The dynamic prediction of steam stimulation wells is the basis of injection parameter design and production design optimization. To improve the mining effect of steam stimulation, researchers have conducted a lot of research on the index prediction of steam stimulation wells. Marx and Langenheim used the energy balance to calculate the heating area of the oil layer [3]. Boberg proposed a steam stimulation production prediction model, which can reflect the mechanism of heating viscosity reduction and oil increase in the process of steam stimulation, but there are many limitations [4]. Hou and Chen proposed an improved steam stimulation productivity prediction model based on previous studies and introduced the shape coefficient to correct the influence of the overlap phenomenon in the steam injection process [5]. Zheng et al. established a new analytical model for steam stimulation productivity prediction based on the Marx–Langenheim model [6]. The model shows an exponential change in the temperature field in the hot oil area, which is more in line with the actual reservoir. When the temperature is lower than a certain temperature, the heavy oil presents a non-Newtonian fluid state. Yang et al. considered the non-Newtonian steam stimulation productivity prediction model of heavy oil [7].

From the perspective of percolation mechanics and cybernetics, the reservoir system belongs to the distributed parameter system. The basic physical quantities describing the reservoir state are water saturation field and reservoir pressure field. Different parameters represent different underground conditions. The mechanism model reflects our induction and summary of real phenomena and is a reliable and prior cognition of the flow law of underground fluid. Although the mechanism model developed more and more perfectly but compared with the reservoir numerical simulation method, the parameters considered are much less. In 1953, Bruce et al. simulated the one-dimensional gas-phase unstable radial and linear flow [8]. Although limited by the computer level and solving algorithm at that time, it was a milestone in the history of reservoir numerical simulation.
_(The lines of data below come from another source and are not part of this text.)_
(** The part of [__helper_worker_init_epilogue] that preloads; a wrapper is read and only handed to
    the native library. *)
Definition __helper_worker_init_epilogue (frames : nat → frame) (garbage : nat → list Z)
    (get : Z → string → option Z) (header : list Z → Z) (load_module : nat → list Z → Z + Z)
    (d : dir) : res (list fatbin_function) :=
  let '(n, _) := read_var 4 (garbage 4%nat) (d_info d) in
  worker_loop frames garbage get header load_module d (Z.to_nat (signed 32 (le_num n))) 0 Unopened [].

(** The guest keeps one table of names for all fat binaries. *)
Definition __helper_load_function_arg_info_guest (fr : frame) (garbage : nat → list Z) (d : dir) (num : nat)
    (funcs : list fatbin_function) (ht : name_table) : res (list fatbin_function * name_table) :=
  match d_args d !! num with
  | None => Stop (Exited 1)
  | Some a => load_args (S (length a)) (fr_size fr) (fr_name fr) (garbage sizeof_fatbin_function) a funcs ht
  end.

Fixpoint guest_loop (frames : nat → frame) (garbage : nat → list Z) (d : dir) (todo num : nat)
    (funcs : list fatbin_function) (ht : name_table) : res (list fatbin_function * name_table) :=
  match todo with
  | O => Ok (funcs, ht)
  | S todo =>
      '(funcs, ht) ← __helper_load_function_arg_info_guest (frames num) garbage d num funcs ht;
      guest_loop frames garbage d todo (S num) funcs ht
  end.

(** The part of [__helper_guestlib_init_prologue] that preloads (AVA_PRELOAD_CUBIN). *)
Definition __helper_guestlib_init_prologue (frames : nat → frame) (garbage : nat → list Z) (d : dir)
    : res (list fatbin_function * name_table) :=
  let '(n, _) := read_var 4 (garbage 4%nat) (d_info d) in
  guest_loop frames garbage d (Z.to_nat (signed 32 (le_num n))) 0 [] ∅.

(** ** Lemmas: copying *)

Lemma read_all_app n old a b :
  n ≠ 0%nat → length a = n → read_all n old (Opened (a ++ b)) = Ok (a ++ drop n old, Opened b, Z.of_nat n).
Proof.
  intros Hn Ha. unfold read_all. rewrite (proj2 (Nat.eqb_neq _ _) Hn), read_var_app by done.
  by rewrite (proj2 (Nat.leb_le _ _)) by (rewrite length_app; lia).
Qed.

Lemma read_all_exact n old a b :
  n ≠ 0%nat → length a = n → length old = n → read_all n old (Opened (a ++ b)) = Ok (a, Opened b, Z.of_nat n).
Proof. intros Hn Ha Ho. rewrite read_all_app by done. by rewrite drop_ge, app_nil_r by lia. Qed.

Lemma copy_exact n old a b out :
  n ≠ 0%nat → length a = n → length old = n → copy n old (Opened (a ++ b), out) = Ok (a, (Opened b, out ++ a)).
Proof.
  intros Hn Ha Ho. unfold copy. cbn [fst snd]. rewrite read_all_exact by done. cbn [mbind res_bind].
  by rewrite (proj2 (Z.eqb_neq _ _)) by lia.
Qed.

Lemma length_flag o : length (flag o) = 4%nat.
Proof. apply length_le_bytes. Qed.

Lemma copy_opt_spec n garbage e o rest out :
  n ≠ 0%nat → length e = 4%nat → length (garbage n) = n → from_option (λ b, length b = n) True o →
  copy_opt n garbage e (Opened (opt_bytes o ++ rest), out) = Ok (flag o, (Opened rest, out ++ opt_bytes o)).
Proof.
  intros Hn He Hg Ho. unfold copy_opt, flag. destruct o as [b|]; cbn [opt_bytes from_option] in *.
  - rewrite <- app_assoc, copy_exact by (done || by rewrite ?length_le_bytes). cbn [mbind res_bind].
    change (le_num (le_bytes 4 1) =? 0) with false. cbv iota. rewrite copy_exact by done. cbn [mbind res_bind].
    by rewrite <- app_assoc.
  - by rewrite copy_exact by (done || by rewrite ?length_le_bytes).
Qed.

Lemma copy_kernel_spec garbage v k rest out :
  kernel_wf k → (∀ n, length (garbage n) = n) → vars_ok v →
  v_size v = le_bytes 8 (Z.of_nat (S (String.length (k_fun k)))) →
  copy_kernel garbage v (Opened (kernel_tail k ++ rest)) out =
    Ok (cstr_bytes (k_name k), kernel_vars k, (Opened rest, out ++ kernel_bytes k)).
Proof.
  intros (Hn1 & Hn2 & Hl1 & Hl2 & Hlim & Hopts & Hw) Hg (V1 & V2 & V3) Hsz. unfold copy_kernel. rewrite Hsz.
  rewrite !Forall_cons in Hopts. destruct Hopts as (O1 & O2 & O3 & O4 & _).
  unfold kernel_tail. rewrite <- !app_assoc. rewrite le_num_u64 by (unfold in_range; lia). rewrite Nat2Z.id.
  rewrite read_all_exact by (done || by rewrite ?length_cstr, ?Hg). cbn [mbind res_bind].
  rewrite (proj2 (Z.eqb_neq _ _)) by lia.
  rewrite copy_exact by (done || apply length_le_bytes). cbn [mbind res_bind].
  rewrite le_num_u64 by (unfold in_range; lia). rewrite Nat2Z.id.
  rewrite copy_exact by (done || by rewrite ?length_cstr, ?Hg). cbn [mbind res_bind].
  rewrite copy_exact by (done || apply length_le_bytes). cbn [mbind res_bind].
  do 5 (rewrite copy_opt_spec by (done || apply Hg || apply length_flag); cbn [mbind res_bind]).
  unfold kernel_bytes, kernel_vars. by rewrite <- !app_assoc.
Qed.

Lemma copy_loop_kernels garbage ht ks : ∀ v fuel rest out,
  (∀ n, length (garbage n) = n) → Forall kernel_wf ks → vars_ok v → Forall (λ k, is_Some (ht !! k_name k)) ks →
  copy_loop (length ks + fuel) garbage ht v (Opened (kernels_bytes ks ++ rest)) out =
    copy_loop fuel garbage ht (default v (kernel_vars <$> last ks)) (Opened rest) (out ++ kernels_bytes ks).
Proof.
  induction ks as [|k ks IH]; intros v fuel rest out Hg Hwf Hv Hht; [by rewrite app_nil_r|].
  apply Forall_cons in Hwf as [Hk Hwf]. apply Forall_cons in Hht as [Hn Hht].
  pose proof Hk as (_ & Hnul & Hl1 & Hl2 & _). pose proof Hv as (V1 & V2 & V3).
  cbn [length Nat.add copy_loop]. rewrite kernels_bytes_cons, kernel_bytes_tail, <- !app_assoc.
  rewrite read_all_exact by (done || apply length_le_bytes). cbn [mbind res_bind].
  rewrite le_num_u64 by (unfold in_range; lia). rewrite !(proj2 (Z.eqb_neq _ _)) by lia.
  rewrite copy_kernel_spec by (done || by split_and!; cbn; rewrite ?length_le_bytes). cbn [mbind res_bind].
  rewrite <- (app_nil_r (cstr_bytes (k_name k))), c_string_bytes by done. rewrite (bool_decide_true _ Hn). cbn [c_assert mbind res_bind].
  rewrite IH by (done || apply kernel_vars_ok). rewrite kernel_bytes_tail, <- !app_assoc. f_equal.
  rewrite last_cons. by destruct (last ks).
Qed.

(** What a section of the common file ends with. *)
Lemma copy_section garbage ht ks v fuel rest out :
  (∀ n, length (garbage n) = n) → Forall kernel_wf ks → vars_ok v → Forall (λ k, is_Some (ht !! k_name k)) ks →
  (length ks < fuel)%nat → (rest = [] ∨ ∃ rest', rest = separator ++ rest') →
  copy_loop fuel garbage ht v (Opened (kernels_bytes ks ++ rest)) out =
    Ok (if rest is [] then Closed else Opened (drop 8 rest), out ++ kernels_bytes ks).
Proof.
  intros Hg Hwf Hv Hht Hf Hrest. replace fuel with (length ks + S (fuel - S (length ks)))%nat by lia.
  rewrite copy_loop_kernels by done. cbn [copy_loop]. destruct Hrest as [->|(rest' & ->)].
  - unfold read_all. by cbn.
  - rewrite read_all_exact; [done|done|apply length_le_bytes|]. destruct (last ks); cbn; [done|apply Hv].
Qed.

Lemma copy_args_file rs : ∀ fuel name_size func_name garbage out funcs ht,
  Forall record_wf rs → (length rs < fuel)%nat → length name_size = 8%nat →
  length garbage = sizeof_fatbin_function →
  copy_args fuel name_size func_name garbage (Opened (arg_file rs)) out funcs ht =
    Ok (out ++ arg_file rs, funcs ++ rs.*2, index_names rs (length funcs) ht).
Proof.
  induction rs as [|[name f] rs IH]; intros fuel name_size func_name garbage out funcs ht Hwf Hf Hns Hg;
    (destruct fuel as [|fuel]; [cbn in Hf; lia|]); cbn [copy_args].
  { cbn. by rewrite !app_nil_r. }
  apply Forall_cons in Hwf as [(Hnul & Hlen & Hfw) Hwf]. cbn [fst snd] in *. unfold MAX_KERNEL_NAME_LEN in *.
  change (arg_file ((name, f) :: rs)) with (arg_record (name, f) ++ arg_file rs).
  unfold arg_record. cbn [fst snd]. rewrite <- !app_assoc.
  rewrite read_all_exact by (done || apply length_le_bytes). cbn [mbind res_bind].
  rewrite !(proj2 (Z.eqb_neq _ _)) by lia. rewrite le_num_u64 by (unfold in_range; lia).
  rewrite (proj2 (Z.ltb_lt _ _)) by lia. cbn [c_assert mbind res_bind]. rewrite Nat2Z.id.
  rewrite read_all_app by (done || apply length_cstr). cbn [mbind res_bind]. rewrite (proj2 (Z.eqb_neq _ _)) by lia.
  rewrite read_all_exact by (done || by apply length_function_bytes). cbn [mbind res_bind].
  rewrite (proj2 (Z.eqb_neq _ _)) by (unfold sizeof_fatbin_function; lia).
  rewrite c_string_bytes, function_roundtrip by done. rewrite take_app_length' by (by rewrite length_cstr).
  rewrite IH by (done || cbn in Hf; lia || by rewrite length_le_bytes).
  rewrite length_app. cbn [length index_names fst]. rewrite Nat.add_1_r. by rewrite <- !app_assoc.
Qed.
With the breakthrough of the numerical solution of linear equations, in 1968, Stone introduced the first numerical solver SIP [9]. In 1974, Coats et al. developed a three-dimensional three-phase steam injection thermal oil recovery model [10]. On this basis, several reservoir numerical simulation software such as CMG series and Eclipse series have been developed.
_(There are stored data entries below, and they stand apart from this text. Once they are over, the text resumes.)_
(* ===== verification/Cava.v ===== *)
(** * Annotated functions of an API specification (cava/nightwatch/model.py,
      cava/nightwatch/parser/c/nightwatch.h, cava/nightwatch/generator/c/util.py)

    CAvA reads a specification, C declarations whose bodies annotate the arguments, and generates
    the guest library and the worker from it.  Here are the model of a function ([Type],
    [Argument], [Function]) and the C expressions that the annotations contain, with their
    evaluation; Stub.v has the code that is generated from them.  Every annotation is an
    expression: a conditional annotation such as [if (kind == x) ava_buffer(n); else ava_opaque;]
    becomes the conditional expressions of its [transfer] and [buffer]. *)

From S2P Require Import Prelude.
Local Open Scope Z_scope.

(** [enum ava_transfer_t] of nightwatch.h, and the sentinel of include/endpoint_lib.h. *)
Definition NW_NONE : Z := 0.
Definition NW_HANDLE : Z := 1.
Definition NW_OPAQUE : Z := 2.
Definition NW_BUFFER : Z := 3.
Definition NW_CALLBACK : Z := 4.
Definition NW_CALLBACK_REGISTRATION : Z := 5.
Definition NW_FILE : Z := 6.
Definition NW_ZEROCOPY_BUFFER : Z := 7.
Definition HAS_OUT_BUFFER_SENTINEL : Z := 1.

(** ** Memory of a process: the objects by the address of their first byte *)

Abbreviation mem := (gmap Z (list Z)).

Definition object (m : mem) (p : Z) : res (list Z) :=
  match m !! p with Some l => Ok l | None => Stop (Undefined "invalid pointer") end.

(** ** C expressions of annotations *)

Record cint := mk_cint { ci_signed : bool; ci_size : nat }.
Definition size_t : cint := mk_cint false 8.
Definition uint : cint := mk_cint false 4.
Definition int : cint := mk_cint true 4.
Definition char : cint := mk_cint true 1.

Definition cast (t : cint) (z : Z) : Z :=
  let w := 8 * Z.of_nat (ci_size t) in if ci_signed t then signed w z else wrap w z.

(** What an expression reads: an argument, or the element the annotations of an
    [ava_element] block are about. *)
Inductive ref := RArg (x : string) | RElem.

Inductive binop := OAdd | OSub | OMul | ODiv | OMod | OAnd | OLt | OLe | OGt | OGe | OEq | ONe.

Inductive cexpr :=
  | EInt (z : Z)
  | EVar (r : ref)
  | EIndex                                        (** [ava_index] *)
  | EIsIn                                         (** [ava_is_in] *)
  | EIsNull (r : ref)                             (** [x == NULL] *)
  | EAt (t : cint) (r : ref) (i : cexpr)          (** [x[i]] *)
  | EStrlen (r : ref)
  | EScan (t : cint) (r : ref) (last : Z)         (** elements up to the first equal to [last] *)
  | EOp (t : cint) (o : binop) (a b : cexpr)      (** both operands converted to [t] *)
  | ECond (c a b : cexpr).

#[global] Instance cint_eq_dec : EqDecision cint.
Proof. solve_decision. Defined.
#[global] Instance ref_eq_dec : EqDecision ref.
Proof. solve_decision. Defined.
#[global] Instance binop_eq_dec : EqDecision binop.
Proof. solve_decision. Defined.
#[global] Instance cexpr_eq_dec : EqDecision cexpr.
Proof. solve_decision. Defined.

(** [c && d], [c || d] and [!c]. *)
Definition EAndb (c d : cexpr) : cexpr := ECond c (ECond d (EInt 1) (EInt 0)) (EInt 0).
Definition EOrb (c d : cexpr) : cexpr := ECond c (EInt 1) (ECond d (EInt 1) (EInt 0)).
Definition ENot (c : cexpr) : cexpr := ECond c (EInt 0) (EInt 1).

(** What is visible of a C value: a number, NULL, the object it points to, or a pointer that
    the process cannot follow. *)
Inductive view := VInt (z : Z) | VNull | VMem (l : list Z) | VPtr.

Record env := mk_env {
  e_arg : string → option view;
  e_elem : option view;
  e_index : Z;
  e_in : bool
}.

Definition look (E : env) (r : ref) : option view :=
  match r with RArg x => e_arg E x | RElem => e_elem E end.

(** Whether an annotation is absent: the generator leaves the code out. *)
Definition is_false (e : cexpr) : bool := match e with EInt 0 => true | _ => false end.

Definition set_arg (x : string) (v : view) (E : env) : env :=
  mk_env (λ y, if decide (y = x) then Some v else e_arg E y) (e_elem E) (e_index E) (e_in E).
Definition at_index (i : nat) (v : option view) (E : env) : env :=
  mk_env (e_arg E) v (Z.of_nat i) (e_in E).

(** A signed result outside its type is undefined, an unsigned one wraps. *)
Definition arith (t : cint) (z : Z) : res Z :=
  if ci_signed t
  then (if cast t z =? z then Ok z else Stop (Undefined "signed overflow"))
  else Ok (cast t z).

Definition bool_int (b : bool) : Z := if b then 1 else 0.

Definition eval_op (t : cint) (o : binop) (a b : Z) : res Z :=
  let a := cast t a in
  let b := cast t b in
  match o with
  | OAdd => arith t (a + b)
  | OSub => arith t (a - b)
  | OMul => arith t (a * b)
  | ODiv => if b =? 0 then Stop (Undefined "division by zero") else arith t (Z.quot a b)
  | OMod => if b =? 0 then Stop (Undefined "division by zero") else arith t (Z.rem a b)
  | OAnd => arith t (Z.land a b)
  | OLt => Ok (bool_int (a <? b))
  | OLe => Ok (bool_int (a <=? b))
  | OGt => Ok (bool_int (b <? a))
  | OGe => Ok (bool_int (b <=? a))
  | OEq => Ok (bool_int (a =? b))
  | ONe => Ok (bool_int (negb (a =? b)))
  end.

(** Element [i] of an array of [size]-byte numbers. *)
Definition raw_at (size i : nat) (l : list Z) : Z := le_num (slice (i * size) size l).

(** [strlen]: the position of the first zero byte. *)
Fixpoint strlen (l : list Z) : option nat :=
  match l with
  | [] => None
  | b :: l => if b =? 0 then Some O else S <$> strlen l
  end.

(** The number of elements up to and with the first one equal to [last]:
    [size = 1; while (x[size - 1] != last) size++;]. *)
Fixpoint scan (t : cint) (last : Z) (fuel i : nat) (l : list Z) : option nat :=
  match fuel with
  | O => None
  | S fuel =>
      if ((S i * ci_size t) <=? length l)%nat then
        if cast t (raw_at (ci_size t) i l) =? last then Some (S i) else scan t last fuel (S i) l
      else None
  end.

Fixpoint eval (E : env) (e : cexpr) : res Z :=
  match e with
  | EInt z => Ok z
  | EVar r =>
      match look E r with
      | Some (VInt z) => Ok z
      | _ => Stop (Undefined "value that is not available")
      end
  | EIndex => Ok (e_index E)
  | EIsIn => Ok (bool_int (e_in E))
  | EIsNull r =>
      match look E r with
      | Some VNull => Ok 1
      | Some (VMem _) => Ok 0
      | Some VPtr => Ok 0
      | _ => Stop (Undefined "value that is not available")
      end
  | EAt t r i =>
      i ← eval E i;
      match look E r with
      | Some (VMem l) =>
          if (0 <=? i) && ((i + 1) * Z.of_nat (ci_size t) <=? Z.of_nat (length l))
          then Ok (cast t (raw_at (ci_size t) (Z.to_nat i) l))
          else Stop (Undefined "read past the end of an object")
      | _ => Stop (Undefined "value that is not available")
      end
  | EStrlen r =>
      match look E r with
      | Some (VMem l) =>
          match strlen l with
          | Some n => Ok (Z.of_nat n)
          | None => Stop (Undefined "read past the end of an object")
          end
      | _ => Stop (Undefined "value that is not available")
      end
  | EScan t r last =>
      match look E r with
      | Some (VMem l) =>
          match scan t last (S (length l)) 0 l with
          | Some n => Ok (Z.of_nat n)
          | None => Stop (Undefined "read past the end of an object")
          end
      | _ => Stop (Undefined "value that is not available")
      end
  | EOp t o a b => a ← eval E a; b ← eval E b; eval_op t o a b
  | ECond c a b => c ← eval E c; if c =? 0 then eval E b else eval E a
  end.

(** The references of an expression, and whether [ava_index] occurs in it. *)
Fixpoint refs (e : cexpr) : list ref :=
  match e with
  | EInt _ | EIndex | EIsIn => []
  | EVar r | EIsNull r | EStrlen r | EScan _ r _ => [r]
  | EAt _ r i => r :: refs i
  | EOp _ _ a b => refs a ++ refs b
  | ECond c a b => refs c ++ refs a ++ refs b
  end.

Fixpoint has_index (e : cexpr) : bool :=
  match e with
  | EIndex => true
  | EInt _ | EIsIn | EVar _ | EIsNull _ | EStrlen _ | EScan _ _ _ => false
  | EAt _ _ i => has_index i
  | EOp _ _ a b => has_index a || has_index b
  | ECond c a b => has_index c || has_index a || has_index b
  end.

(** ** Types, arguments and functions *)

(** A value of [size] bytes, or a pointer with the [buffer] size and the annotations of its
    elements.  [fields] of structs, casts under a condition and lifetimes other than
    [AVA_CALL] are not part of this model. *)
Inductive ty :=
  | TVal (size align : nat) (sg : bool) (transfer deallocates : cexpr)
  | TPtr (transfer buffer deallocates : cexpr) (pointee : ty).

Definition sizeof (t : ty) : nat := match t with TVal size _ _ _ _ => size | TPtr _ _ _ _ => 8 end.
Definition alignof (t : ty) : nat := match t with TVal _ align _ _ _ => align | TPtr _ _ _ _ => 8 end.
Definition is_signed (t : ty) : bool := match t with TVal _ _ sg _ _ => sg | TPtr _ _ _ _ => false end.
Definition transfer_of (t : ty) : cexpr := match t with TVal _ _ _ k _ => k | TPtr k _ _ _ => k end.
Definition deallocates_of (t : ty) : cexpr := match t with TVal _ _ _ _ d => d | TPtr _ _ d _ => d end.

(** [Type.contains_buffer]: a [buffer] annotation is present. *)
Definition contains_buffer (t : ty) : bool :=
  match t with
  | TVal _ _ _ _ _ => false
  | TPtr _ (EInt 0) _ _ => false
  | TPtr _ _ _ _ => true
  end.

(** [Type.is_blob]: copied as bytes.  A predicate with [ava_index] is taken to be false. *)
Definition is_blob (E : env) (allow_handle : bool) (t : ty) : res bool :=
  if has_index (transfer_of t) then Ok false
  else
    k ← eval E (transfer_of t);
    Ok ((k =? NW_OPAQUE) || (k =? NW_CALLBACK) || (k =? NW_CALLBACK_REGISTRATION) ||
        (allow_handle && (k =? NW_HANDLE))).

(** The value that [size] bytes represent. *)
Definition decode (t : ty) (l : list Z) : Z :=
  if is_signed t then signed (8 * Z.of_nat (sizeof t)) (le_num l) else le_num l.
Definition encode (t : ty) (z : Z) : list Z := le_bytes (sizeof t) z.

(** The first [n] elements of an array, and an array with the given elements. *)
Definition elems_of (t : ty) (n : Z) (l : list Z) : res (list Z) :=
  if n * Z.of_nat (sizeof t) <=? Z.of_nat (length l)
  then Ok ((λ i : nat, decode t (slice (i * sizeof t) (sizeof t) l)) <$> seq 0 (Z.to_nat n))
  else Stop (Undefined "read past the end of an object").
Definition encode_all (t : ty) (vs : list Z) : list Z := mjoin (encode t <$> vs).

(** What an expression sees of a C value of type [t]. *)
Definition view_of (t : ty) (v : Z) (m : mem) : view :=
  match t with
  | TVal _ _ _ _ _ => VInt v
  | TPtr _ _ _ _ =>
      if v =? NULL then VNull else match m !! v with Some l => VMem l | None => VPtr end
  end.

Record argument := mk_arg {
  a_name : string;
  a_type : ty;
  a_input : cexpr;
  a_output : cexpr;
  a_depends_on : list string;
  a_implicit : bool
}.

(** [f_arguments] are in the order of the declaration, the implicit ones last; [f_ret] is
    [None] for [void]; [f_success] is the value of [ava_success] for the return type. *)
Record func := mk_func {
  f_name : string;
  f_call_id : Z;
  f_ret_id : Z;
  f_arguments : list argument;
  f_ret : option ty;
  f_async : cexpr;
  f_success : option Z
}.

Definition real_arguments (f : func) : list argument :=
  filter (λ a, a_implicit a = false) (f_arguments f).
Definition implicit_arguments (f : func) : list argument :=
  filter (λ a, a_implicit a = true) (f_arguments f).

(** [Function._order_arguments]: the order of the third-party [toposort_flatten], which fails on
    a cyclic dependency and else lists every argument once, after those it depends on. *)
Class Toposort := {
  toposort_flatten : list argument → option (list argument);
  toposort_perm : ∀ l l', toposort_flatten l = Some l' → l' ≡ₚ l;
  toposort_deps : ∀ l l' pre a post, toposort_flatten l = Some l' → l' = pre ++ a :: post →
    ∀ b, b ∈ l → a_name b ∈ a_depends_on a → a_name b ≠ a_name a → b ∈ pre
}.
So far, reservoir numerical simulation software has made a great breakthrough in the integration of functions. For different types of oil and gas reservoirs, different mining methods can almost be used to deal with reservoir numerical simulation software [1114]. We sample different underground conditions by reservoir numerical simulation and then describe the reservoir mining state by partial differential equations, but its accuracy is based on accurate geological models. Therefore, some idealized assumptions are needed. Since the production law is affected by many unquantifiable main control factors, this may lead to a large difference between the predicted results and the actual production data.
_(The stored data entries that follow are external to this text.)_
(** [convert_input_for_argument]: the local value for the field [v] of the CALL struct.  A
    buffer of bytes is used where it was received: its object are the bytes of the buffer. *)
Fixpoint convert_input (get : Z → option (list Z)) (input : bool) (t : ty) (E : env) (v : Z)
    (w : wstate) : res (Z * wstate) :=
  match t with
  | TVal _ _ _ transfer deallocates =>
      k ← eval E transfer;
      d ← eval E deallocates;
      convert_default k d v w
  | TPtr transfer buffer deallocates el =>
      k ← eval E transfer;
      if negb (k =? NW_BUFFER) then d ← eval E deallocates; convert_default k d v w
      else if v =? NULL then Ok (NULL, w)
      else if negb input then
        n ← eval E buffer;
        Ok (w_alloc (uninit (w_next w) (Z.to_nat (bytes_of n el))) w)
      else
        match get v with
        | None => Stop (Undefined "invalid pointer")
        | Some src =>
            n ← eval E buffer;
            blob ← is_blob E false el;
            if (blob : bool) then l ← read_bytes (bytes_of n el) src; Ok (w_alloc l w)
            else
              vs ← elems_of el n src;
              '(vs, w) ← mapS (λ i x w,
                pv ← pre_view get (at_index i (Some VPtr) E) el x;
                convert_input get input el (at_index i (Some pv) E) x w) 0 vs w;
              Ok (w_alloc (encode_all el vs) w)
        end
  end.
In recent years, artificial intelligence methods have been widely used in the field of petroleum engineering [1519], which are mainly used for production control and optimization, information prediction, and model simulation in petroleum engineering [2024]. However, limited by the actual conditions, there is little difference in the data of stratigraphic conditions and production systems between steam stimulation wells in the same block so that when applied to actual oilfield data, the generalization ability of the model is weak and overfitting occurs. Therefore, it is difficult to simply reflect the relationship between some key variables and output indicators from data analysis. This is because the basis of the approximate function space is uncertain and directionless when the simulation is carried out directly by the black-box method. The parameters can only be used blindly for fitting, and its stability cannot be guaranteed.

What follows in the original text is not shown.